■ **Problem requirements**
Retype, without alteration, each line from the line containing "rewrite add_locked_cases, subtract_locked_cases." to the final line of the records.

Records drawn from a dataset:
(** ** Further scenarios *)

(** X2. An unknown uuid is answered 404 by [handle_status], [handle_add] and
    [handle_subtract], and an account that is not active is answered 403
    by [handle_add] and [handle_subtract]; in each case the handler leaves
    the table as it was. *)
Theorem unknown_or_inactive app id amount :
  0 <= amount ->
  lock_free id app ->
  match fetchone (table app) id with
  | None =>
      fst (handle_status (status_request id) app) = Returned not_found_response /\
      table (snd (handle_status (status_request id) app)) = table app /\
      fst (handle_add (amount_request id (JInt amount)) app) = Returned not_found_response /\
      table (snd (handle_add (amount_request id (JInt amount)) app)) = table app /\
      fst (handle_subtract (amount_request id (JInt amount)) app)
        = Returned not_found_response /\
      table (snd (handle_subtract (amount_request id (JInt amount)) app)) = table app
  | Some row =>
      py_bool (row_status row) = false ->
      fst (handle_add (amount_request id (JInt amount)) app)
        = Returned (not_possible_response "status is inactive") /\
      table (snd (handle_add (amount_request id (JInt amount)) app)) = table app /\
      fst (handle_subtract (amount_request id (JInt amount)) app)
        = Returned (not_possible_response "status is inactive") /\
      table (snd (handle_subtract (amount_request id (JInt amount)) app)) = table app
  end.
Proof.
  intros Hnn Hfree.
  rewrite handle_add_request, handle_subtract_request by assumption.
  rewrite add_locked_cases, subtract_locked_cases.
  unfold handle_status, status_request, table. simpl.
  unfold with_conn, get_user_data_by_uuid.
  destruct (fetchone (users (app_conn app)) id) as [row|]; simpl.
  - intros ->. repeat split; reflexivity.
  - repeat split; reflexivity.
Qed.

■ **Finished exercise**
  rewrite add_locked_cases, subtract_locked_cases.
  unfold handle_status, status_request, table. simpl.
  unfold with_conn, get_user_data_by_uuid.
  destruct (fetchone (users (app_conn app)) id) as [row|]; simpl.
  - intros ->. repeat split; reflexivity.
  - repeat split; reflexivity.
Qed.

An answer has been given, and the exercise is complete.